Sarah and I went to our first home-group Bible study with some people at the Village Church. It was a really great time to meet people and have some good conversation–though, sadly, the coffee was lacking.
The topic of study for tonight was Galatians 4:8-20. It reads like this in the NASB:*
8 However at that time, when you did not know God, you were slaves to those which by nature are no gods. 9 But now that you have come to know God, or rather to be known by God, how is it that you turn back again to the weak and worthless elemental things, to which you desire to be enslaved all over again? 10 You observe days and months and seasons and years. 11 I fear for you, that perhaps I have labored over you in vain.

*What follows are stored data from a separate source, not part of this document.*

(** What [get] does past a miss of both tiers. *)
Lemma get_of_miss now f key fetch options (s s1 : State V) :
  get_memory unwrap now f key (merge options) s = (None, s) →
  get_redis parse now f key (merge options) s = (None, s1) →
  get unwrap stringify parse now f key fetch options s
  = match fetch with
    | Threw e => (Threw e, (emit (EvFetch key) s1).2)
    | Ok fresh =>
        (Ok fresh,
         (store_memory now f key fresh (merge options)
            "Memory cache set failed during fetch"
            (store_redis stringify now f key fresh (merge options)
               "Redis cache set failed" (emit (EvFetch key) s1).2).2).2)
    end.
Proof.
  intros Hm Hr. unfold get, bind. rewrite Hm, Hr. simpl.
  destruct fetch as [fresh|e]; [|reflexivity].
  destruct (store_redis _ _ _ _ _ _ _ _) as [[] s3]. simpl.
  destruct (store_memory _ _ _ _ _ _ s3) as [[] s4]. reflexivity.
Qed.

Lemma get_memory_miss now f key opts (s : State V) :
  (get_memory unwrap now f key opts s).1 = None →
  get_memory unwrap now f key opts s = (None, s).
Proof.
  intros H. rewrite (surjective_pairing (get_memory unwrap now f key opts s)).
  rewrite H, get_memory_state. reflexivity.
Qed.

(** The distributed tier holds a value that does not parse. *)
Lemma get_redis_corrupted now f key opts (s : State V) payload t :
  skips (skipRedis opts) = false → redis_available f = true →
  redis_get_fails f = false →
  redis s !! key = Some (payload, t) → redis_live now (payload, t) = true →
  payload ≠ "" → parse payload = None →
  ∃ s1, get_redis parse now f key opts s = (None, s1) ∧
        mem s1 = mem s ∧
        EvRedisDel key ∈ trace s1 ∧
        Logger.logWarn "Redis cache value parse failed, invalidating"
          [("key", JStr key)] ∈ log s1 ∧
        (if redis_del_fails f
         then Logger.logWarn "Failed to delete corrupted cache entry"
                [("key", JStr key)] ∈ log s1
         else redis s1 !! key = None).
Proof.
  intros Hs Ha Hg Hr Hl Hne Hp. unfold get_redis.
  rewrite Hs, Ha, Hg. simpl. unfold bind, redis_get, bind, emit. simpl.
  rewrite Hr, Hl. simpl.
  destruct (String.eqb payload "") eqn:E; [apply String.eqb_eq in E; contradiction|].
  rewrite Hp. unfold Cache.logWarn. simpl.
  destruct (redis_del_fails f); simpl; eexists; (split; [reflexivity|]); simpl;
    (split; [reflexivity|]); (split; [member|]); (split; [member|]).
  - member.
  - apply lookup_delete_eq.
Qed.

(** The read of the distributed tier fails. *)
Lemma get_redis_command_failure now f key opts (s : State V) :
  skips (skipRedis opts) = false → redis_available f = true →
  redis_get_fails f = true →
  ∃ s1, get_redis parse now f key opts s = (None, s1) ∧
        mem s1 = mem s ∧ redis s1 = redis s ∧
        log s1 = Logger.logWarn "Redis get failed, falling back to fetch"
                   [("key", JStr key); ("error", JStr "redisError")] :: log s.
Proof.
  intros Hs Ha Hg. unfold get_redis. rewrite Hs, Ha, Hg. simpl.
  eexists. split; [reflexivity|]. simpl. auto.
Qed.

(** The distributed tier is reported unavailable: it is not consulted. *)
Lemma get_redis_unavailable now f key opts (s : State V) :
  redis_available f = false → get_redis parse now f key opts s = (None, s).
Proof.
  intros Ha. unfold get_redis. rewrite Ha, andb_false_r. reflexivity.
Qed.

Lemma store_redis_unavailable now f key (v : V) opts msg s :
  redis_available f = false →
  store_redis stringify now f key v opts msg s = (tt, s).
Proof.
  intros Ha. unfold store_redis. rewrite Ha, andb_false_r. reflexivity.
Qed.

Lemma get_corrupted_entry now f key fetch options (s : State V) payload t :
  (get_memory unwrap now f key (merge options) s).1 = None →
  uses_redis options = true → redis_available f = true →
  redis_get_fails f = false →
  redis s !! key = Some (payload, t) → redis_live now (payload, t) = true →
  payload ≠ "" → parse payload = None →
  let '(r, s') := get unwrap stringify parse now f key fetch options s in
  r = fetch ∧
  EvRedisDel key ∈ trace s' ∧
  EvFetch key ∈ trace s' ∧
  Logger.logWarn "Redis cache value parse failed, invalidating"
    [("key", JStr key)] ∈ log s' ∧
  (redis_del_fails f = false →
   ∀ p t', redis s' !! key = Some (p, t') →
           ∃ fresh, fetch = Ok fresh ∧ stringify fresh = Ok p).
Proof.
  intros Hm Hu Ha Hg Hr Hl Hne Hp.
  apply negb_true_iff in Hu.
  destruct (get_redis_corrupted now f key (merge options) s payload t
              Hu Ha Hg Hr Hl Hne Hp) as (s1 & Hs1 & _ & Hdel & Hlog & Hgone).
  rewrite (get_of_miss now f key fetch options s s1 (get_memory_miss _ _ _ _ _ Hm) Hs1).
  destruct fetch as [fresh|e]; simpl.
  - split; [reflexivity|].
    split. { rewrite store_memory_trace. apply store_redis_trace_mono.
             simpl. apply elem_of_cons. right. exact Hdel. }
    split. { rewrite store_memory_trace. apply store_redis_trace_mono.
             simpl. apply elem_of_cons. left. reflexivity. }
    split. { apply store_memory_log_mono, store_redis_log_mono. exact Hlog. }
    intros Hd p t' Hlook. rewrite Hd in Hgone.
    rewrite store_memory_redis in Hlook.
    apply store_redis_entry in Hlook. simpl in Hlook.
    destruct Hlook as [Hold|Hnew]; [congruence|]. eauto.
  - split; [reflexivity|].
    split. { apply elem_of_cons. right. exact Hdel. }
    split. { apply elem_of_cons. left. reflexivity. }
    split. { exact Hlog. }
    intros Hd p t' Hlook. rewrite Hd in Hgone. congruence.
Qed.

Lemma get_command_failure now f key fetch options (s : State V) :
  (get_memory unwrap now f key (merge options) s).1 = None →
  uses_redis options = true → redis_available f = true →
  redis_get_fails f = true →
  let '(r, s') := get unwrap stringify parse now f key fetch options s in
  r = fetch ∧
  Logger.logWarn "Redis get failed, falling back to fetch"
    [("key", JStr key); ("error", JStr "redisError")] ∈ log s'.
Proof.
  intros Hm Hu Ha Hg. apply negb_true_iff in Hu.
  destruct (get_redis_command_failure now f key (merge options) s Hu Ha Hg)
    as (s1 & Hs1 & _ & _ & Hlog).
  rewrite (get_of_miss now f key fetch options s s1 (get_memory_miss _ _ _ _ _ Hm) Hs1).
  destruct fetch as [fresh|e]; simpl; (split; [reflexivity|]).
  - apply store_memory_log_mono, store_redis_log_mono. simpl.
    rewrite Hlog. apply elem_of_cons. left. reflexivity.
  - rewrite Hlog. apply elem_of_cons. left. reflexivity.
Qed.

Lemma get_unavailable now f key fetch options (s : State V) :
  redis_available f = false →
  let '(r, s') := get unwrap stringify parse now f key fetch options s in
  (r = fetch ∨
   ∃ v, r = Ok v ∧ (get_memory unwrap now f key (merge options) s).1 = Some v) ∧
  redis s' = redis s ∧
  (trace s' = trace s ∨ trace s' = EvFetch key :: trace s) ∧
  (log s' = log s ∨
   log s' = Logger.logWarn "Memory cache set failed during fetch"
              [("key", JStr key); ("error", JStr "memoryError")] :: log s).
Proof.
  intros Ha.
  destruct (get_memory unwrap now f key (merge options) s) as [[v|] s0] eqn:Em.
  - assert (s0 = s) as ->
      by (rewrite <- (get_memory_state now f key (merge options) s), Em; reflexivity).
    rewrite (get_of_memory_hit now f key fetch options s v Em). simpl.
    split; [right; eauto|]. auto.
  - assert (s0 = s) as ->
      by (rewrite <- (get_memory_state now f key (merge options) s), Em; reflexivity).
    rewrite (get_of_miss now f key fetch options s s Em
               (get_redis_unavailable now f key (merge options) s Ha)).
    destruct fetch as [fresh|e]; simpl.
    + rewrite (store_redis_unavailable now f key fresh _ _ _ Ha). simpl.
      split; [left; reflexivity|].
      split; [rewrite store_memory_redis; reflexivity|].
      split; [right; rewrite store_memory_trace; reflexivity|].
      exact (store_memory_log now f key fresh (merge options) _
               (emit (EvFetch key) s).2).
    + split; [left; reflexivity|]. auto.
Qed.

Lemma set_command_failure now f key (v : V) options (s : State V) payload :
  uses_redis options = true → redis_available f = true →
  stringify v = Ok payload → redis_setex_fails f = true →
  let s' := (set stringify now f key v options s).2 in
  redis s' = redis s ∧
  Logger.logWarn "Redis set failed"
    [("key", JStr key); ("error", JStr "redisError")] ∈ log s'.
Proof.
  intros Hu Ha Hp Hf. apply negb_true_iff in Hu. unfold set, bind.
  destruct (store_memory _ _ _ _ _ _ s) as [[] s1] eqn:E.
  assert (Hr : redis s1 = redis s).
  { change s1 with (tt, s1).2. rewrite <- E. apply store_memory_redis. }
  unfold store_redis. rewrite Hu, Ha, Hp, Hf. simpl.
  split; [exact Hr|]. apply elem_of_cons. left. reflexivity.
Qed.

Paul obviously has a bone to pick with the people at Galatia because they–for reasons that will become apparent shortly–are bent on going back to their pagan roots. By “pagan,” by the way, I mean to use the word in its factual, polytheistic, cultural sense rather than with the degrading rap that it seems to have acquired since. Paul doesn’t mince words when he describes the previous experience of the Galatians being “slavery” to this whole matter of observing particular holidays, going through ritual, and attempting to define themselves on the basis of their own religiosity. Note that this isn’t as if it’s an accident on the part of the Galatians: Paul doesn’t use the words “slip” or “stumble,” as if there were some unpredictable outside force at work here. Instead, he uses the phrase “turn back.” This was an active cultural movement on the part of the Galatian community.
The kicker comes with verse 17: “They eagerly seek you, not commendably, but they wish to shut you out so that you will seek them.” The Galatians were being led by a group of individuals (“they”) back into this same behavior which they so defiantly rejected in the past. It’s quite arguable that this was a “consipiracy” on the part of the Galatian community leaders. Now, before you get all up in arms over my reactionary interpretation of the Scripture, let’s look at the facts. A passing overview of the first four chapters of Galatians should sufficiently convince you that the Galatian church community was once a community of laws and regulations. The leaders in Galatia were people that established order on the basis of these rules–this is the role and function of the pharisee.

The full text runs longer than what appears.